The Factory concept:

JDOM has a single static method setXPathClass(String classname).

The problems with this are:

  1. JDOM could be used by many different places in a code base. One code point may change the default class but another unrelated code point could suddenly start failing because it is not using the right library. This could cause odd issues that are hard to debug.
  2. There is no way to have a thread-safe way of having multiple concurrent active XPath libraries.
  3. it is slow to have to use reflection to create each XPath instance each time (with a Constructor instance).

The XPath Namespaces:

The XPath class does not model the normal way that XPaths are used in regular practice. Most libraries (all the ones I have investigated) allow you to compile the XPath expression. Once the expression is compiled, the only thing that can change is the value attached to variables.

The JDOM XPath class allows you to change variables, as well as Namespaces (because the code uses the Context object at evaluate time to 'augment' the namespace context with the in-scope namespaces of the context.

The actual code only 'appends' to the namespace context (adding prefixes that were not already defined) but this makes no sense because it would only be useful if the expression uses these new namespace prefixes... and that means that the expression must have been compiled with missing namespace prefixes, which is absurd.

Thus, using the namespaces on the context to 'augment' the compiled XPath expression is broken, or useless.

The XPath string, boolean, and number value:

The XPath class has the functions: valueOf(), numberValueOf(), and booleanValueOf(). These functions relate to the fact that XPath expressions can return values of these types. But, the XPath-way to do functions like this would be to use the appropriate XPath function: string(), number(), or boolean(). These JDOM XPath methods are just 'sugar functions' that closely resemble functionality that is built in to the Jaxen library only.

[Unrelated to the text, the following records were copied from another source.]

(** * Trade Guardian: the risk engine and the trading context

    A shallow embedding of [src/lib/riskEngine.ts], [src/types/trading.ts]
    and the portfolio and trade transitions of
    [src/context/TradingContext.tsx].

    TypeScript's [number] is an IEEE-754 binary64 value.  It is embedded as
    Rocq's primitive [float], which is the same format with the same
    round-to-nearest-even arithmetic, so every arithmetic expression of the
    source is evaluated here exactly as a JavaScript engine evaluates it,
    NaN, the infinities and the two zeros included. *)

From Stdlib Require Import ZArith List Bool Lia String.
From Stdlib Require Import Floats.
From Stdlib Require Uint63.
Import ListNotations.

#[local] Set Warnings "-inexact-float".

(** ** JavaScript numbers *)

Module JS.

Local Open Scope float_scope.

Definition number := float.

(** [a > b] and [a >= b] are [b < a] and [b <= a]; every comparison with
    NaN is false. *)
Definition gt (a b : number) : bool := b <? a.
Definition ge (a b : number) : bool := b <=? a.

(** [a === b] on numbers: false on NaN, true on [+0 === -0]. *)
Definition strict_eq (a b : number) : bool := a =? b.

(** ToBoolean on a number: [+0], [-0] and NaN are falsy. *)
Definition truthy (x : number) : bool := negb (is_nan x || (x =? 0)).

(** An integer-valued count (an array length, a loop counter) as a number. *)
Definition of_nat (n : nat) : number := of_uint63 (Uint63.of_Z (Z.of_nat n)).

Definition Math_abs (x : number) : number := abs x.

(** [Math.max] and [Math.min] of two arguments: NaN if either is NaN, and
    [+0] is larger than [-0]. *)
Definition Math_max (a b : number) : number :=
  if is_nan a || is_nan b then nan
  else if a <? b then b
  else if b <? a then a
  else if get_sign a then b else a.

Definition Math_min (a b : number) : number :=
  if is_nan a || is_nan b then nan
  else if a <? b then a
  else if b <? a then b
  else if get_sign a then a else b.

(** [Math.floor], on the sign, mantissa and exponent of the argument
    ([x = (-1)^s * m * 2^e]).  With [e >= 0] the value is an integer.
    Otherwise the [-e] low bits of [m] are the fraction: they are cleared
    when rounding towards zero is rounding down, and the integer part is
    bumped by one for a negative argument with a non-zero fraction.  NaN,
    the infinities and the zeros are returned unchanged. *)
Definition SFfloor (x : spec_float) : spec_float :=
  match x with
  | S754_finite s m e =>
      if (0 <=? e)%Z then x
      else
        let k := (- e)%Z in
        let q := Z.shiftr (Zpos m) k in
        if (Z.shiftl q k =? Zpos m)%Z then x
        else if s then
          match q with
          | Z0 => S754_finite true 4503599627370496 (-52)
          | _ =>
              let m' := Z.shiftl (q + 1) k in
              if (m' =? 9007199254740992)%Z
              then S754_finite true 4503599627370496 (e + 1)
              else S754_finite true (Z.to_pos m') e
          end
        else
          match q with
          | Z0 => S754_zero false
          | _ => S754_finite false (Z.to_pos (Z.shiftl q k)) e
          end
  | _ => x
  end.

Definition Math_floor (x : number) : number := SF2Prim (SFfloor (Prim2SF x)).

End JS.

Import JS.

(** ** [src/types/trading.ts] *)

Inductive Side := LONG | SHORT.
Inductive Status := OPEN | CLOSED | CANCELLED.
Inductive StreakType := WIN | LOSS | NONE.

(** An optional property [p?: T] is [option T]; [None] is [undefined]. *)
Module Trade.
Record t := mk {
  id : string;
  date : string;
  instrument : string;
  side : Side;
  entryPrice : number;
  stopLoss : number;
  target : number;
  quantity : number;
  exitPrice : option number;
  pnl : option number;
  riskReward : number;
  status : Status;
  notes : option string
}.
End Trade.

Module RiskLimits.
Record t := mk {
  riskPerTrade : number;
  dailyLossLimit : number;
  weeklyLossLimit : number;
  monthlyLossLimit : number
}.
End RiskLimits.

Module PortfolioState.
Record t := mk {
  capital : number;
  leverage : number;
  effectiveCapital : number;
  currentEquity : number;
  peakEquity : number;
  dailyPnL : number;
  weeklyPnL : number;
  monthlyPnL : number;
  drawdown : number;
  maxDrawdown : number;
  isTradingLocked : bool;
  lockReason : option string
}.
End PortfolioState.

(** [Partial<PortfolioState>]: a field is [Some v] when the object literal
    carries the key. *)
Module PortfolioUpdates.
Record t := mk {
  capital : option number;
  leverage : option number;
  effectiveCapital : option number;
  currentEquity : option number;
  peakEquity : option number;
  dailyPnL : option number;
  weeklyPnL : option number;
  monthlyPnL : option number;
  drawdown : option number;
  maxDrawdown : option number;
  isTradingLocked : option bool;
  lockReason : option (option string)
}.
Definition empty : t :=
  mk None None None None None None None None None None None None.
End PortfolioUpdates.

Module PositionSizeResult.
Record t := mk {
  quantity : number;
  positionSize : number;
  marginRequired : number;
  maxLoss : number;
  maxProfit : number;
  riskAmount : number
}.
End PositionSizeResult.

(** Counts and streak lengths are array lengths and counters that only
    ever go up by one: integer-valued numbers, kept as [nat]. *)
Module PerformanceMetrics.
Record t := mk {
  totalTrades : nat;
  winningTrades : nat;
  losingTrades : nat;
  winRate : number;
  avgWin : number;
  avgLoss : number;
  expectancy : number;
  profitFactor : number;
  maxWinStreak : nat;
  maxLossStreak : nat;
  currentStreak : nat;
  streakType : StreakType
}.
End PerformanceMetrics.

Module CompoundingProjection.
Record t := mk {
  month : nat;
  capital : number;
  profit : number;
  cumulativeProfit : number
}.
End CompoundingProjection.

Module MarginResult.
Record t := mk {
  futuresMargin : number;
  optionsPremium : number;
  optionsSellingMargin : number;
  totalExposure : number
}.
End MarginResult.

Inductive InstrumentType := FUTURES | OPTIONS_BUY | OPTIONS_SELL.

In a generic-typed world, it makes sense to remove these functions and replace them with appropriately typed generic functions. Additionally, XPath 2.0 has a multitude of return types, not just String, Double, and Boolean.

Serialization:

JDOM XPath claims to be serializable, but, the code only serializes the expression, not the namespaces and not the variables. It does not even serialize the factory class used to create the XPath.

Since the Variables are not possible to serialize properly (because we have no idea of what Object values are set, or whether they are serializable), it is not possible to effectively serialize the XPath itself.

As a result, the serialization is very broken.

Exceptions:

The XPath class throws JDOMException (a checked exception) whenever a problem is encountered in the XPath processing. This exception requires try/catch/throws logic to process.

This issue is subject to debate, and there are pro/con tradeoffs in whatever system is used, but the model of java.util.regex.* (Pattern/Matcher) seems to be a close analogy to what XPath processing should be like.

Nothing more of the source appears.